AIM OF THE TASK => All lines of the material below that include the string "simpl" are to be copied.

AVAILABLE DATA =>

++++++++

Lemma m_H_inv (kn : nat → @cont R) s x :
  m_H kn s = Some x → ∃ n s', n ≤ 23 ∧ kn n s' = Some x.
Proof.
  unfold m_H. intros H.
  apply m_alt_inv in H as [H|H]; [|apply m_alt_inv in H as [H|H]];
    (apply m_digit2_inv in H || apply m_digit_inv in H);
    destruct H as (n & s' & Hn & H); exists n, s'; (split; [lia|done]).
Qed.

Lemma m_M_inv (kn : nat → @cont R) s x :
  m_M kn s = Some x → ∃ n s', n ≤ 59 ∧ kn n s' = Some x.
Proof.
  unfold m_M.
  intros [H|H]%m_alt_inv;
    (apply m_digit2_inv in H || apply m_digit_inv in H);
    destruct H as (n & s' & Hn & H); exists n, s'; (split; [lia|done]).
Qed.

Lemma m_S_inv (kn : nat → @cont R) s x :
  m_S kn s = Some x → ∃ n s', n ≤ 61 ∧ kn n s' = Some x.
Proof.
  unfold m_S. intros H.
  apply m_alt_inv in H as [H|H]; [|apply m_alt_inv in H as [H|H]];
    (apply m_digit2_inv in H || apply m_digit_inv in H);
    destruct H as (n & s' & Hn & H); exists n, s'; (split; [lia|done]).
Qed.
End MatcherInversion.

Lemma month_names_range i w : (i, w) ∈ month_names → 1 ≤ i ≤ 12.
Proof.
  unfold month_names. rewrite !elem_of_cons, elem_of_nil.
  intros H. repeat (destruct H as [[= -> _]|H]; [lia|]). done.
Qed.

(** The groups of a match of the input format are in the ranges of
    their directives. *)
Lemma match_input_format_ranges s g :
  match_input_format s = Some g →
  1 ≤ g_B g ≤ 12 ∧ 1 ≤ g_d g ≤ 31 ∧ g_H g ≤ 23 ∧ g_M g ≤ 59.
Proof.
  unfold match_input_format. intros H.
  apply m_names_inv in H as (A & wA & ? & _ & H).
  apply m_lit_inv in H as (? & H). apply m_spaces_inv in H as (? & H).
  apply m_names_inv in H as (B & wB & ? & HB%month_names_range & H).
  apply m_spaces_inv in H as (? & H).
  apply m_d_inv in H as (d & ? & Hd & H).
  apply m_lit_inv in H as (? & H). apply m_spaces_inv in H as (? & H).
  apply m_Y_inv in H as (Y & ? & H). apply m_spaces_inv in H as (? & H).
  apply m_H_inv in H as (hh & ? & HH & H). apply m_lit_inv in H as (? & H).
  apply m_M_inv in H as (mm & ? & HM & H). apply m_lit_inv in H as (? & H).
  apply m_S_inv in H as (ss & ? & HS & H). apply m_spaces_inv in H as (? & H).
  apply m_names_inv in H as (p & wp & ? & _ & H).
  injection H as <-. simpl. lia.
Qed.

Lemma strptime_valid date_str t : strptime date_str = Ok t → valid_datetime t.
Proof.
  unfold strptime, valid_datetime.
  destruct (match_input_format date_str) as [g|] eqn:Hg; [|done].
  apply match_input_format_ranges in Hg.
  destruct (negb _); [done|].
  destruct (g_Y g =? 0); [done|].
  destruct (days_in_month (g_Y g) (g_B g) <? g_d g) eqn:Hd; [done|].
  destruct (59 <? g_S g) eqn:HS; [done|].
  intros [= <-]. simpl.
  apply Nat.ltb_ge in Hd. apply Nat.ltb_ge in HS. lia.
Qed.

(** ** Dates: the output format read back *)

Section MatcherForward.
Context {R : Type}.

(** The case [n = 0], by evaluation, and then [n] for its predecessor. *)
Ltac case_zero n :=
  destruct n as [|n];
  [intros; try lia;
   match goal with
   | H : _ = Some _ |- _ => vm_compute; vm_compute in H; by rewrite H
   end|].

Lemma m_d_two_digits n (kn : nat → @cont R) rest x :
  1 ≤ n ≤ 31 → kn n rest = Some x → m_d kn (two_digits n ++ rest) = Some x.
Proof. revert kn rest x. do 32 case_zero n. intros; lia. Qed.

Lemma m_m_two_digits n (kn : nat → @cont R) rest x :
  1 ≤ n ≤ 12 → kn n rest = Some x → m_m kn (two_digits n ++ rest) = Some x.
Proof. revert kn rest x. do 13 case_zero n. intros; lia. Qed.

Lemma m_y_two_digits n (kn : nat → @cont R) rest x :
  n ≤ 99 → kn n rest = Some x → m_y kn (two_digits n ++ rest) = Some x.
Proof. revert kn rest x. do 100 case_zero n. intros; lia. Qed.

++++++++

OUTPUT =>
  injection H as <-. simpl. lia.
  intros [= <-]. simpl.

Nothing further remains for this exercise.